- Data
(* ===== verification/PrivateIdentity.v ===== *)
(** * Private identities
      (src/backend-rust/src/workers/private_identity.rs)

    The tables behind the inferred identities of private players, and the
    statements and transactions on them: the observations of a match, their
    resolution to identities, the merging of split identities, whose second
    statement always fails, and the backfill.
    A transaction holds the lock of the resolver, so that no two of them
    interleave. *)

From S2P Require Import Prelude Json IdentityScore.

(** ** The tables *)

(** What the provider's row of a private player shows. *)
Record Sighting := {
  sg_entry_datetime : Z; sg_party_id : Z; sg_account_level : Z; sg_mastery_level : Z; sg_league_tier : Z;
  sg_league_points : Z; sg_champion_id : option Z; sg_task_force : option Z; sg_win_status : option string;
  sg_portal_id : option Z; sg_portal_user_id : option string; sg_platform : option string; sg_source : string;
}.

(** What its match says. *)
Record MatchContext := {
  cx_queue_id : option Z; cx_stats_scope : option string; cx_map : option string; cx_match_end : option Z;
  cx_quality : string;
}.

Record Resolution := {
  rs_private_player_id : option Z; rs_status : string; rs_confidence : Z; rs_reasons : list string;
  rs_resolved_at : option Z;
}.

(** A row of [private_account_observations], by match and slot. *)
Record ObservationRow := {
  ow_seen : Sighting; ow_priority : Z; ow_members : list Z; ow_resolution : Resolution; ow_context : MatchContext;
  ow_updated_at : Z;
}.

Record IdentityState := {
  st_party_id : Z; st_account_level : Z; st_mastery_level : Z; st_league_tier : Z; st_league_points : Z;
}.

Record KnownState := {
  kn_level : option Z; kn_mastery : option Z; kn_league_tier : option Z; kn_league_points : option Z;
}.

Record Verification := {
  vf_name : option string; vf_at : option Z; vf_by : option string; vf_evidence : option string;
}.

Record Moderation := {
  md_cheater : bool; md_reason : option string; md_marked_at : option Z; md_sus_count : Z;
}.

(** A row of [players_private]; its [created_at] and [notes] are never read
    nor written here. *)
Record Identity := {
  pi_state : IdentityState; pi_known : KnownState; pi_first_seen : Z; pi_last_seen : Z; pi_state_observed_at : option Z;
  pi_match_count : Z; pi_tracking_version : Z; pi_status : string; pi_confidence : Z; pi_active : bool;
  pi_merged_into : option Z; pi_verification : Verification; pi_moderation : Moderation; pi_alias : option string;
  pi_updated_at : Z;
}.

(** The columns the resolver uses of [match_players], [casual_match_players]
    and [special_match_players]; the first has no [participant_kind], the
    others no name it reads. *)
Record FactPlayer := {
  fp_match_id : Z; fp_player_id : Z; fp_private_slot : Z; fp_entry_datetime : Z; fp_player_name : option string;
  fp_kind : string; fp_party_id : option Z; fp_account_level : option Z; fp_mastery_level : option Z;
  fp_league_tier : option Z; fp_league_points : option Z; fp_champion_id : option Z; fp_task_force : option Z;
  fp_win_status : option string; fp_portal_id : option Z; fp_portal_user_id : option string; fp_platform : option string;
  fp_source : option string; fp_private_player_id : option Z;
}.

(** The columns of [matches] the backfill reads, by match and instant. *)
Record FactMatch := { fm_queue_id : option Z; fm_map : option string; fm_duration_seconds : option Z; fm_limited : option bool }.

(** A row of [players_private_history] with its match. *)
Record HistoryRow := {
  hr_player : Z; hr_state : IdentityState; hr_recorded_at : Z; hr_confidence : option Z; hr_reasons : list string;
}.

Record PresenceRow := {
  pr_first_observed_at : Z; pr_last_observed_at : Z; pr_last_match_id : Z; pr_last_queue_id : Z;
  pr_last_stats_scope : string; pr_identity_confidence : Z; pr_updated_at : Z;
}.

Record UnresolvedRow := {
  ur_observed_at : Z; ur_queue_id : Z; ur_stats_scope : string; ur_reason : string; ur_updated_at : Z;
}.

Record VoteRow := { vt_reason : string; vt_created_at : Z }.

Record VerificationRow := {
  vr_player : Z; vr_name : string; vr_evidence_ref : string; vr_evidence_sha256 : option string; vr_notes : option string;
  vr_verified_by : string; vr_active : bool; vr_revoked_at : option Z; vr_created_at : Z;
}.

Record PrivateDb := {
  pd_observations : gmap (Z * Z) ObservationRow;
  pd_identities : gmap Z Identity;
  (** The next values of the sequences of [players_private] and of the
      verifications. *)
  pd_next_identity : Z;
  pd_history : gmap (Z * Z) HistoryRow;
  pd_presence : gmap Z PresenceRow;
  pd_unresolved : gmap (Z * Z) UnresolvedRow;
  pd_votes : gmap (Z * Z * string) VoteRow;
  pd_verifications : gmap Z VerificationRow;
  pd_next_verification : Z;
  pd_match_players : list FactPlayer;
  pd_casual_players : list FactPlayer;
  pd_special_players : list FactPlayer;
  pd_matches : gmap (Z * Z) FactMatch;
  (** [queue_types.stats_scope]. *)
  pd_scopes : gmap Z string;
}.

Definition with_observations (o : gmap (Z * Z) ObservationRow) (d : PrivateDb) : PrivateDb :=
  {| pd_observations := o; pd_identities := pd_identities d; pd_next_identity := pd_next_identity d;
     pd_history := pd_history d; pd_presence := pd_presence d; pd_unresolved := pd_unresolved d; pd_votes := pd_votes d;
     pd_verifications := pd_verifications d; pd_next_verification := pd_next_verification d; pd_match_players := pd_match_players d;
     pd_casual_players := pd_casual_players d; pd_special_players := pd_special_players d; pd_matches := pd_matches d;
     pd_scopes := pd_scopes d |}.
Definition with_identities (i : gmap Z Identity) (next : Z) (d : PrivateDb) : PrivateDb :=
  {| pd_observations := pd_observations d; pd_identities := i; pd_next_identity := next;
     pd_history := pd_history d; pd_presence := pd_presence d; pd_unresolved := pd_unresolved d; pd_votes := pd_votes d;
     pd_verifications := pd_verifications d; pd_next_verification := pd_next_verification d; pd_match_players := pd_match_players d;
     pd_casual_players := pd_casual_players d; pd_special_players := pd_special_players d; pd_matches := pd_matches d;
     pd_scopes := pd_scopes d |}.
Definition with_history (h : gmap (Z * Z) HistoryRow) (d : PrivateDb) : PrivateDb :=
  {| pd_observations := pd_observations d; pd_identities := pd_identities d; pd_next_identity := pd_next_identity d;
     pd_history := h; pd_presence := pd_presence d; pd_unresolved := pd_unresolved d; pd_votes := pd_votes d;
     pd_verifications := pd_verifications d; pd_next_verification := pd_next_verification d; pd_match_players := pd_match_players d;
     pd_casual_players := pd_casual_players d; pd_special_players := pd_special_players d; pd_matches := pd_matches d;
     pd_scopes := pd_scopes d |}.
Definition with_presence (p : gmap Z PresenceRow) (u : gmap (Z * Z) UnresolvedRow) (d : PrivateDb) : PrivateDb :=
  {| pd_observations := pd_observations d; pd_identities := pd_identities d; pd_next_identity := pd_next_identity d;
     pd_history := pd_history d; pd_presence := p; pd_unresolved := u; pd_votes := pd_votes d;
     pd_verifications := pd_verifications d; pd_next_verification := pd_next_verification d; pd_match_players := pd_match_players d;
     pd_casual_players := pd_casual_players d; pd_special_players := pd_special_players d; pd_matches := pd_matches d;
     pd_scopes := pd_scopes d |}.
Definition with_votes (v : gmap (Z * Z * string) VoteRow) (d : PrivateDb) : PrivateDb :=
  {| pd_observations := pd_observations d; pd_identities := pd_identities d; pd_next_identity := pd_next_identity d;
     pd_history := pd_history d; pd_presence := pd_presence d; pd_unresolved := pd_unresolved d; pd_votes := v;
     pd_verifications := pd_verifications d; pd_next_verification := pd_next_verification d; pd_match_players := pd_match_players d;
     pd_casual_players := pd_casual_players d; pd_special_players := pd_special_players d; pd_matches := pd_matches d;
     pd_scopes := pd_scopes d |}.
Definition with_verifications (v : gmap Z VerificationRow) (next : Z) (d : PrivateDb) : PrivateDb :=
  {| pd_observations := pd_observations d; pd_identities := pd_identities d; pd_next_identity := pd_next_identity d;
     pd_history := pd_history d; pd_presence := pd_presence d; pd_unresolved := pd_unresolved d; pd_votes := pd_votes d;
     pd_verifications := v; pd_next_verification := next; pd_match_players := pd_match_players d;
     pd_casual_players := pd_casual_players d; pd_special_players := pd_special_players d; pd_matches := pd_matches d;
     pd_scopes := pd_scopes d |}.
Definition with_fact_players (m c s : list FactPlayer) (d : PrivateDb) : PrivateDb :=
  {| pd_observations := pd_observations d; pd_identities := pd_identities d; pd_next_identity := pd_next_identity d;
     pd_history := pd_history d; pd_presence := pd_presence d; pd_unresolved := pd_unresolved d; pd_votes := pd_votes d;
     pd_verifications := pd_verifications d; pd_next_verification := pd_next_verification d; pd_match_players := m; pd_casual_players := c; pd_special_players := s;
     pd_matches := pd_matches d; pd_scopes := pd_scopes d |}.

- What is needed
Every line of the records that includes the word "resolver" should be gathered.

- Response box
    A transaction holds the lock of the resolver, so that no two of them
(** The columns the resolver uses of [match_players], [casual_match_players]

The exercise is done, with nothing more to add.